Pedro Marqués de Armas
En la copiosa
recepción de la literatura mexicana en Cuba durante los años veinte y
principios de los treinta, destaca, de modo singular, la obra de Salvador Novo.
Si bien no llega a la presencia, en periódicos y revistas, de un colaborador
habitual como José Juan Tablada, ni alcanza a los asiduos Alfonso Reyes y Jaime
Torres Bodet, probablemente su puesto venga a continuación. A diferencia de los
anteriores, que acompañaron sus envíos con repetidas estancias en la isla, en
su caso los textos viajan por su cuenta mientras él, que sepamos, no pisa suelo
cubano.
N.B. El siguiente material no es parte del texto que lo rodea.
(** The merge step of [load_all_data]: the frame of the five series, the
    recession column (aligned on the frame's index, or the constant 0), and
    the [dropna] on the required columns. *)
Definition combine_data (nasdaq_pct sp500_pct yield_spread gold_pct
    silver_pct : Series) (recessions_monthly : option Frame) : result Frame :=
  match frame_of_series
    [("NASDAQ 6M %", nasdaq_pct);
     ("S&P 500 6M %", sp500_pct);
     ("Yield Spread", yield_spread);
     ("Gold 6M %", gold_pct);
     ("Silver 6M %", silver_pct)]
  with
  | Raise e => Raise e
  | Ok combined =>
      match
        match recessions_monthly with
        | Some monthly =>
            match get_col monthly "USREC" with
            | Ok usrec => set_col_series combined "Recession" usrec
            | Raise e => Raise e
            end
        | None =>
            Ok (set_col combined "Recession"
                        (map (fun _ => fzero) (index combined)))
        end
      with
      | Ok combined => dropna_subset REQUIRED_COLUMNS combined
      | Raise e => Raise e
      end
  end.

Definition print_range (label : string) (idx : list Timestamp)
    (suffix : string) : M unit :=
  do first <- lift_result (index_first idx) ;
  do last <- lift_result (index_last idx) ;
  print (label +:+ strftime_ymd first +:+ " to " +:+ strftime_ymd last +:+
         suffix).

Definition print_metal_summary (label : string) (monthly : Series) : M unit :=
  let valid := map fst (dropna monthly) in
  do first <- lift_result (index_first valid) ;
  do last <- lift_result (index_last valid) ;
  print ("  " +:+ label +:+ ": " +:+ strftime_ym first +:+ " to " +:+
         strftime_ym last +:+ " (" +:+ str_of_nat (length valid) +:+
         " monthly)").

Definition load_all_data (start_date end_date : option Timestamp)
    (cache_dir : string) : M Frame :=
  let start_date := start_or_default start_date in
  do end_date <- end_or_now end_date ;
  run os_makedirs cache_dir ;
  do '(nasdaq, nasdaq_monthly, nasdaq_pct) <-
    load_nasdaq_data (Some start_date) (Some end_date) cache_dir ;
  do '(sp500, sp500_monthly, sp500_pct) <-
    load_sp500_data (Some start_date) (Some end_date) cache_dir ;
  do '(gold_monthly, gold_pct, silver_monthly, silver_pct) <-
    load_gold_silver_data (Some start_date) (Some end_date) cache_dir ;
  do '(yields_df, yields_monthly) <-
    load_yield_data (Some start_date) (Some end_date) cache_dir ;
  do '(recessions, recessions_monthly) <-
    load_recession_data (Some start_date) (Some end_date) cache_dir ;
  do yield_spread <- lift_result (get_col yields_monthly "10Y-2Y Spread") ;
  do combined <- lift_result
    (combine_data nasdaq_pct sp500_pct yield_spread gold_pct silver_pct
                  recessions_monthly) ;
  run print (nl +:+ "Data summary:") ;
  run print_range "  NASDAQ: " (index nasdaq)
        (" (" +:+ str_of_nat (length nasdaq_monthly) +:+ " monthly)") ;
  run print_range "  S&P 500: " (index sp500)
        (" (" +:+ str_of_nat (length sp500_monthly) +:+ " monthly)") ;
  run when (negb (Nat.eqb (length (dropna gold_monthly)) 0))
        (run print_metal_summary "Gold" gold_monthly ;
         print_metal_summary "Silver" silver_monthly) ;
  run print_range "  Yields: " (index yields_df) "" ;
  run print_range (nl +:+ "Combined data range: ") (index combined) "" ;
  run print ("Total data points: " +:+ str_of_nat (length (index combined)) +:+
             " months") ;
  ret combined.

End Loaders.

(** ** Concrete inputs *)

(** The float of a whole number (exact below 2^53). *)
Definition num (n : Z) : fval :=
  if n <? 0 then (- PrimFloat.of_uint63 (Uint63.of_Z (- n)))%float
  else PrimFloat.of_uint63 (Uint63.of_Z n).

Definition d_2020_01_05 : Timestamp := days_from_civil 2020 1 5.
Definition d_2020_01_20 : Timestamp := days_from_civil 2020 1 20.
Definition d_2020_01_31 : Timestamp := days_from_civil 2020 1 31.
Definition d_2020_02_10 : Timestamp := days_from_civil 2020 2 10.
Definition d_2020_02_29 : Timestamp := days_from_civil 2020 2 29.
Definition d_2020_03_10 : Timestamp := days_from_civil 2020 3 10.
Definition d_2020_03_31 : Timestamp := days_from_civil 2020 3 31.

(** February 2020 as a month index. *)
Definition feb_2020 : Z := 12 * 2020 + 1.

(** A daily series with no observation in February 2020. *)
Definition gap_series : Series :=
  [(d_2020_01_05, num 10); (d_2020_03_10, num 30)].

(** A daily series whose last observation of January 2020 is missing. *)
Definition nan_tail_series : Series :=
  [(d_2020_01_05, num 10); (d_2020_01_20, NaN)].

Definition three_day_series (v1 v2 v3 : fval) : Series :=
  [(d_2020_01_05, v1); (d_2020_01_20, v2); (d_2020_02_10, v3)].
Chacón y Calvo, Carpentier y Fernández de Castro, lo conocen en México,
y será con el primero con quien establezca un vínculo más estrecho. Pero su amplia
acogida insular vendrá sobre todo de la mano de Jorge Mañach, quien, en virtud
de una serie de afinidades literarias –no vitales– se convierte en su más sólido
seguidor.
En un artículo de 1926
muy poco conocido y titulado "Un ensayista mexicano", el ensayista cubano por
excelencia lo recibía con estas palabras: “Nadie en nuestra América les
enseñará, como él, la importancia de todas las cosas, hasta de las más
cotidianas, hasta de las más humildes. Está afiliado a la secta internacional
de curiosos a la que ha dado deliciosas normas, desde Inglaterra, el eupéptico,
Mrs. Chesterton. Al modo como este derrocha ingenio, filosofía, cultura, y buen
humor para explicarnos el misterio de un tirador de puerta o la trascendencia
de yacer en cama con la mirada en las vigas.” Precisemos que Novo ya era
bastante conocido por el gremio minorista, y que lo era por rasgos que lo
distinguieron desde que comenzó a escribir: su precocidad, su versatilidad que
lo hace aparecer unas veces como poeta y otras como cronista, dramaturgo, crítico,
etc., y su desafiante cosmopolitismo. Pero a Mañach, que lo ha seguido de cerca
y tiene delante Ensayos (1925) –ese
cuaderno múltiple en el que Novo incluye, además, poemas y traducciones,
escritos ajenos, todo una matriz de trabajo–, no se le escapa el gesto y la condición
de ensayista por sobre todo, es
decir, de escritor anclado lo mismo en el género que Montaigne inventa y los
ingleses perfeccionan, que en esa suerte de ejercicio no sacro que hará de toda
su literatura una recreación, un ensayo.
Así se explica el que
Novo sea para Mañach el prosista más inteligente de su generación, y que cada
vez que se refiera al tándem que conforma con Villaurrutia, aluda a éste como
al poeta y reserve para Novo el calificativo de ensayista.
Situémonos ahora en
la que quizás sea la primera colaboración de Novo, y en la importancia de la
misma. En fecha tan temprana como enero de 1924, la revista Social publica tres poemas suyos que anuncian,
sin dudas, la emergencia de un tipo de poesía en español marcada ya por la
experiencia de la New Poetry. Salvo algún que otro poema de El soldado desconocido de Salomón de la
Selva, quien influyera tanto en el mexicano, hasta ese momento no había aparecido
en Cuba ninguna otra muestra donde se aprecie de modo tan claro la asimilación
de la poesía norteamericana, a la par que esa búsqueda cosmopolita que toma a
Nueva York como el lugar por excelencia de la modernidad. Ya entonces
familiarizado con los ritmos de Sandburg, Lindsay y E. L. Master –a los que,
entre otros muchos, traduce–, los poemas en cuestión pertenecen a lo que
podríamos llamar su “serie neoyorkina”, aun cuando todavía no había visitado
esa ciudad.
Moderno ávido, geófago
insaciable, Novo no solo hizo del viaje un pretexto literario, sino que se
anticipó a algunos, como puede apreciarse en XX Poemas, donde la añoranza de alguien que aún no conoce otro
medio de transporte a distancia que el tren, y que ni siquiera ha visto el mar
de su país, se enseñorea soberanamente sobre mares, ciudades y puertos diversos.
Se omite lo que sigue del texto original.